Melesse Tamiru, Damen Hailemariam, Getnet Mitike

Although subsistence agriculture is the major economic activity, parents want to have large number of children to get assistance in farming activities as well as economic support during old ages. Women’s fertility and HIV infection are not independent of one another. Conditions and behaviors producing high levels of fertility are also likely to bear upon rural women’s ‘likelihood of acquiring HIV. We investigated the association between perceived HIV risk and child mortality by the desire to have children among married women in rural Ethiopia. A cross-sectional sample of 1,380 married women age 18-49 years was randomly selected from the rural kebeles of Bure woreda.
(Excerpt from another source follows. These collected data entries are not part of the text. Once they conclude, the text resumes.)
(** *** The whole handler *)
(** A change of the instance outside what the representation depends on. *)
Local Ltac kept_by_view :=
  apply keeps_modify; let Hl := fresh in intros ? ? Hl; split;
    [ first [exact (lg_ok _ _ Hl) | split; [done | apply (lg_ok _ _ Hl)]]
    | eapply ls_repr_config; [|exact (lg_repr _ _ Hl)]; reflexivity
    | exact (lg_newest _ _ Hl) | exact (lg_next _ _ Hl) | exact (lg_lo _ _ Hl) ].
Definition log_kept w w' : Prop := forall l, log_state w l -> log_state w' l.
#[local] Instance log_kept_preorder : PreOrder log_kept.
Proof. split; red; unfold log_kept; auto. Qed.
Lemma view_log_kept {T} (m : M T) : keeps (same log_view) m -> keeps log_kept m.
Proof. intros Hm w a w' H l Hl. eapply log_state_view; [by eapply Hm | done]. Qed.

Lemma header_write_log candidate term :
  keeps log_kept (raft_server_log_header_write candidate term : M Z).
Proof.
  intros w rc w' H l Hl. unfold raft_server_log_header_write in H.
  apply bind_Some in H as (? & w1 & H1 & H).
  assert (Hl1 : log_state w1 l).
  { destruct Hl as [Hok Hr Hn Hx Hlo].
    eapply (keeps_run (same (fun w => (ri_state (w_ri w), ls_config (w_ri w), ri_lowest_idx (w_ri w),
      ri_synchronous_writes (w_ri w), ri_newest_entry_sync (w_ri w),
      ri_newest_entry_unsync (w_ri w), w_be w)))) in H1; [|solve_keeps].
    eapply log_state_view; [exact H1 | by split]. }
  do 2 run_step H. apply bind_Some in H as (r & ? & Hr & H). run_inv Hr.
  run_step H. unfold id in *.
  match goal with E : rib_header_write _ _ _ = Some ?x |- _ => destruct x as [rc' b'] end.
  simpl in *.
  assert (Hl2 : log_state (w1 <| w_be := b' |>) l).
  { destruct Hl1 as [Hok Hr Hn Hx Hlo]. split; try done. simpl. eapply ls_header_write; [exact Hr | exact Hopt]. }
  run_step H. destruct (rc' =? 0); cbn [negb] in H; [|by run_inv H]. by eapply backend_sync_log.
Qed.

#[local] Hint Resolve header_write_log : keeps.
#[local] Hint Extern 4 (keeps log_kept (ri_upd _)) => kept_by_view : keeps.
#[local] Hint Extern 4 (keeps log_kept (modify _)) => kept_by_view : keeps.

Lemma term_check_log sender raerq :
  keeps log_kept (raft_server_process_append_entries_term_check_ops sender raerq : M Z).
Proof. solve_keeps. Qed.

(** C4. Refinement of AppendEntries: over any backend that implements the log
    interface, what a server does with a request from its leader leaves the log as it
    is or is one of the outcomes of the abstract log; a request of an older term never
    changes it.  An entry is appended only behind an entry that has the request's
    previous index and term, after cutting the log there; the log is only cut where
    its next entry has another term than the request's; an entry that is there
    already, a gap and a request out of bounds leave the log as it is; the log up to
    the previous index never changes.  The newest header, the backend and the log
    agree again afterwards. *)
Theorem follower_append_refines sender rrm raerq w u w' l :
  raft_server_process_append_entries_request sender rrm raerq w = Some (u, w') ->
  log_state w l -> request_ok raerq w ->
  exists l', log_state w' l' /\
    (forall i, i <= raerqm_prev_log_index raerq -> al_get l' i = al_get l i) /\
    (l' = l \/
     rlh_term (ri_log_hdr (w_ri w)) <= raerqm_leader_term raerq /\
     exists ri r, ae_outcome ri raerq l r l').
Proof.
  intros H Hl Hq. unfold raft_server_process_append_entries_request in H. do 2 run_step H.
  destruct (negb _) in H; [run_inv H; by eauto|].
  apply bind_Some in H as (rc & w1 & H1 & H).
  pose proof H1 as Hq1. eapply (keeps_run (same request_view)) in Hq1; [|solve_keeps].
  pose proof H1 as Ht1. eapply (keeps_run (on_ri (same ri_log_hdr))) in Ht1; [|solve_keeps].
  eapply (keeps_run (same log_view)) in H1; [|solve_keeps].
  apply (log_state_view _ _ _ H1) in Hl as Hl1. apply (request_ok_view _ _ _ Hq1) in Hq as Hrq1.
  destruct (_ && _) in H; [run_inv H; by eauto|].
  apply bind_Some in H as (rc2 & w2 & H2 & H).
  pose proof H2 as Hl2. apply term_check_log in Hl2. specialize (Hl2 _ Hl1).
  pose proof H2 as Hq2. eapply (keeps_run (same request_view)) in Hq2; [|solve_keeps].
  assert (Ht : rc2 = 0 -> rlh_term (ri_log_hdr (w_ri w)) <= raerqm_leader_term raerq).
  { intros ->. unfold on_ri, same in Ht1. rewrite <- Ht1.
    unfold raft_server_process_append_entries_term_check_ops in H2. run_step H2. unfold id in H2.
    destruct (Z.ltb_spec (raerqm_leader_term raerq) (rlh_term (ri_log_hdr (w_ri w1)))); [by run_inv H2 | done]. }
  run_step H. apply bind_Some in H as ([[rc3 ig] np] & w3 & H3 & H).
  eapply (keeps_run (same log_view)) in H; [|clear; solve_keeps].
  assert (exists l', log_state w3 l' /\
    (forall i, i <= raerqm_prev_log_index raerq -> al_get l' i = al_get l i) /\
    (l' = l \/ rlh_term (ri_log_hdr (w_ri w)) <= raerqm_leader_term raerq /\
      exists ri r, ae_outcome ri raerq l r l')) as (l' & Hl3 & Hp & Ho).
  { destruct (_ || _) eqn:E in H3; [run_inv H3; by eauto|].
    apply orb_false_iff in E as [E _]. apply negb_false_iff, Z.eqb_eq in E.
    apply (append_entries_store_log _ _ _ _ l) in H3 as (l' & Ho & Hl3 & Hp); [|done|].
    - exists l'. split_and!; [done..|]. right. split; [auto | by eauto].
    - eapply request_ok_view; [exact Hq2 | done]. }
  exists l'. split_and!; [|done..]. by eapply log_state_view.
Qed.
End follower.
One eligible subject was randomly selected per household for a structured interview on factors associated with desire for future pregnancy. Data were entered and analyzed using SPSS version17. Both bivariate and multivariate analyses were used to investigate the association between self-perceived risk for HIV infection and child mortality by the desire for a future pregnancy. Overall, 32 % of subjects expressed desire to get pregnant in future, 8.8 % perceived themselves at high risk for HIV infection and 26.7% reported the death of at least one child in past five years. In multiple logistic regression analysis, reporting at least one child's death (OR=6.92; 95% CI 4.91- 9.47) was significantly associated with a higher desire to get pregnant and high perceived risk for HIV infection (OR=2.08; 95% CI 1.35-3.19) was found to be associated with a high desire to get pregnant. Being currently married, having no education, being of low parity and having low household income were significantly associated with having the desire for more children. High perceived risk for HIV infection was not associated with lower desire for future pregnancy. Moreover women seem to have higher desire for future pregnancy to replace childhood deaths that may result from HIV infection. Further research is needed to explore utilitarian-economic, social and psychological values attributed to children by women and their partners.